What you need to do: Transcribe the entries that follow, word for word.

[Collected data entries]
(** C4. [play] fails in exactly two cases and succeeds otherwise. When the
    game is over it throws the state error. When the game is not over and
    the slot is below 0, above 8 or holds a mark, it throws the move
    error. In both cases the instance, board and flag, is returned as it
    was. When the game is not over and the slot is an empty cell in 0..8,
    [play] returns a result. *)
Theorem play_failure_cases (self : TicTacToe) (slot : Z) (player : string) :
  length (board self) = 9%nat ->
  (gameOver self = true ->
     play self slot player = (self, Throw InvalidStateError)) /\
  (gameOver self = false ->
     (slot < 0 \/ 8 < slot \/
      exists c, board self !! Z.to_nat slot = Some c /\ c <> "") ->
     play self slot player = (self, Throw (InvalidMoveError slot))) /\
  (gameOver self = false ->
     0 <= slot <= 8 -> board self !! Z.to_nat slot = Some "" ->
     exists self' r, play self slot player = (self', Return r)).
Proof.
  intros Hlen. repeat split.
  - intros Hg. unfold play. now rewrite Hg.
  - intros Hg Hbad. unfold play. rewrite Hg.
    destruct (isValidSlot self slot) eqn:Hv; [|reflexivity].
    apply isValidSlot_true in Hv as [Hr Hc]. rewrite Hlen in Hr.
    destruct Hbad as [H | [H | (c & Hc' & Hne)]]; try lia.
    congruence.
  - intros Hg Hr Hc.
    destruct (play_valid self slot player Hg) as (self' & r & H & _).
    + apply isValidSlot_true. rewrite Hlen. split; [lia | exact Hc].
    + eauto.
Qed.

Lemma play_failure_cases_witness :
  let self := {| board := ["X"; "X"; ""; ""; "O"; "O"; ""; ""; ""];
                 humanPlayer := "O"; computerPlayer := "X";
                 gameOver := false |} in
  let over := {| board := ["X"; "X"; "X"; ""; "O"; "O"; ""; ""; ""];
                 humanPlayer := "O"; computerPlayer := "X";
                 gameOver := true |} in
  length (board self) = 9%nat /\
  play over 3 "O" = (over, Throw InvalidStateError) /\
  play self 0 "O" = (self, Throw (InvalidMoveError 0)) /\
  play self 9 "O" = (self, Throw (InvalidMoveError 9)) /\
  play self (-1) "O" = (self, Throw (InvalidMoveError (-1))) /\
  exists self' r, play self 2 "O" = (self', Return r).
Proof.
  intros self over.
  pose proof (play_failure_cases over 3 "O" eq_refl) as (Ho & _).
  pose proof (play_failure_cases self 0 "O" eq_refl) as (_ & H0 & _).
  pose proof (play_failure_cases self 9 "O" eq_refl) as (_ & H9 & _).
  pose proof (play_failure_cases self (-1) "O" eq_refl) as (_ & Hm & _).
  pose proof (play_failure_cases self 2 "O" eq_refl) as (_ & _ & H2).
  split; [reflexivity|]. split; [|split; [|split; [|split]]].
  - apply Ho. reflexivity.
  - apply H0; [reflexivity|]. right. right. exists "X". split; [reflexivity | discriminate].
  - apply H9; [reflexivity|]. right. left. lia.
  - apply Hm; [reflexivity|]. left. lia.
  - apply H2; [reflexivity | lia | reflexivity].
Defined.

(** C5. In a game that is not over, [play] on a valid slot succeeds; the
    cell of the slot was empty and holds the player's mark afterwards, and
    every other cell is as before. *)
Theorem play_changes_one_cell (self : TicTacToe) (slot : Z) (player : string) :
  gameOver self = false ->
  isValidSlot self slot = true ->
  exists self' r,
    play self slot player = (self', Return r) /\
    board self !! Z.to_nat slot = Some "" /\
    board self' !! Z.to_nat slot = Some player /\
    (forall i, i <> Z.to_nat slot -> board self' !! i = board self !! i) /\
    length (board self') = length (board self).
Proof.
  intros Hg Hv.
  destruct (play_valid self slot player Hg Hv) as (self' & r & Hp & Hb & _).
  apply isValidSlot_true in Hv as [Hr Hc].
  exists self', r. rewrite Hb. repeat split; try assumption.
  - apply list_lookup_insert_eq. lia.
  - intros i Hi. apply list_lookup_insert_ne. congruence.
  - apply length_insert.
Qed.

Lemma play_changes_one_cell_witness :
  let self := {| board := ["X"; "X"; ""; ""; "O"; "O"; ""; ""; ""];
                 humanPlayer := "O"; computerPlayer := "X";
                 gameOver := false |} in
  gameOver self = false /\ isValidSlot self 2 = true /\
  exists self' r,
    play self 2 "X" = (self', Return r) /\
    board self !! Z.to_nat 2 = Some "" /\
    board self' !! Z.to_nat 2 = Some "X" /\
    (forall i, i <> Z.to_nat 2 -> board self' !! i = board self !! i) /\
    length (board self') = length (board self).
Proof.
  intros self. split; [reflexivity|]. split; [reflexivity|].
  apply (play_changes_one_cell self 2 "X"); reflexivity.
Defined.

Task result:
(** C4. [play] fails in exactly two cases and succeeds otherwise. When the
    game is over it throws the state error. When the game is not over and
    the slot is below 0, above 8 or holds a mark, it throws the move
    error. In both cases the instance, board and flag, is returned as it
    was. When the game is not over and the slot is an empty cell in 0..8,
    [play] returns a result. *)
Theorem play_failure_cases (self : TicTacToe) (slot : Z) (player : string) :
  length (board self) = 9%nat ->
  (gameOver self = true ->
     play self slot player = (self, Throw InvalidStateError)) /\
  (gameOver self = false ->
     (slot < 0 \/ 8 < slot \/
      exists c, board self !! Z.to_nat slot = Some c /\ c <> "") ->
     play self slot player = (self, Throw (InvalidMoveError slot))) /\
  (gameOver self = false ->
     0 <= slot <= 8 -> board self !! Z.to_nat slot = Some "" ->
     exists self' r, play self slot player = (self', Return r)).
Proof.
  intros Hlen. repeat split.
  - intros Hg. unfold play. now rewrite Hg.
  - intros Hg Hbad. unfold play. rewrite Hg.
    destruct (isValidSlot self slot) eqn:Hv; [|reflexivity].
    apply isValidSlot_true in Hv as [Hr Hc]. rewrite Hlen in Hr.
    destruct Hbad as [H | [H | (c & Hc' & Hne)]]; try lia.
    congruence.
  - intros Hg Hr Hc.
    destruct (play_valid self slot player Hg) as (self' & r & H & _).
    + apply isValidSlot_true. rewrite Hlen. split; [lia | exact Hc].
    + eauto.
Qed.

Lemma play_failure_cases_witness :
  let self := {| board := ["X"; "X"; ""; ""; "O"; "O"; ""; ""; ""];
                 humanPlayer := "O"; computerPlayer := "X";
                 gameOver := false |} in
  let over := {| board := ["X"; "X"; "X"; ""; "O"; "O"; ""; ""; ""];
                 humanPlayer := "O"; computerPlayer := "X";
                 gameOver := true |} in
  length (board self) = 9%nat /\
  play over 3 "O" = (over, Throw InvalidStateError) /\
  play self 0 "O" = (self, Throw (InvalidMoveError 0)) /\
  play self 9 "O" = (self, Throw (InvalidMoveError 9)) /\
  play self (-1) "O" = (self, Throw (InvalidMoveError (-1))) /\
  exists self' r, play self 2 "O" = (self', Return r).
Proof.
  intros self over.
  pose proof (play_failure_cases over 3 "O" eq_refl) as (Ho & _).
  pose proof (play_failure_cases self 0 "O" eq_refl) as (_ & H0 & _).
  pose proof (play_failure_cases self 9 "O" eq_refl) as (_ & H9 & _).
  pose proof (play_failure_cases self (-1) "O" eq_refl) as (_ & Hm & _).
  pose proof (play_failure_cases self 2 "O" eq_refl) as (_ & _ & H2).
  split; [reflexivity|]. split; [|split; [|split; [|split]]].
  - apply Ho. reflexivity.
  - apply H0; [reflexivity|]. right. right. exists "X". split; [reflexivity | discriminate].
  - apply H9; [reflexivity|]. right. left. lia.
  - apply Hm; [reflexivity|]. left. lia.
  - apply H2; [reflexivity | lia | reflexivity].
Defined.

(** C5. In a game that is not over, [play] on a valid slot succeeds; the
    cell of the slot was empty and holds the player's mark afterwards, and
    every other cell is as before. *)
Theorem play_changes_one_cell (self : TicTacToe) (slot : Z) (player : string) :
  gameOver self = false ->
  isValidSlot self slot = true ->
  exists self' r,
    play self slot player = (self', Return r) /\
    board self !! Z.to_nat slot = Some "" /\
    board self' !! Z.to_nat slot = Some player /\
    (forall i, i <> Z.to_nat slot -> board self' !! i = board self !! i) /\
    length (board self') = length (board self).
Proof.
  intros Hg Hv.
  destruct (play_valid self slot player Hg Hv) as (self' & r & Hp & Hb & _).
  apply isValidSlot_true in Hv as [Hr Hc].
  exists self', r. rewrite Hb. repeat split; try assumption.
  - apply list_lookup_insert_eq. lia.
  - intros i Hi. apply list_lookup_insert_ne. congruence.
  - apply length_insert.
Qed.

Lemma play_changes_one_cell_witness :
  let self := {| board := ["X"; "X"; ""; ""; "O"; "O"; ""; ""; ""];
                 humanPlayer := "O"; computerPlayer := "X";
                 gameOver := false |} in
  gameOver self = false /\ isValidSlot self 2 = true /\
  exists self' r,
    play self 2 "X" = (self', Return r) /\
    board self !! Z.to_nat 2 = Some "" /\
    board self' !! Z.to_nat 2 = Some "X" /\
    (forall i, i <> Z.to_nat 2 -> board self' !! i = board self !! i) /\
    length (board self') = length (board self).
Proof.
  intros self. split; [reflexivity|]. split; [reflexivity|].
  apply (play_changes_one_cell self 2 "X"); reflexivity.
Defined.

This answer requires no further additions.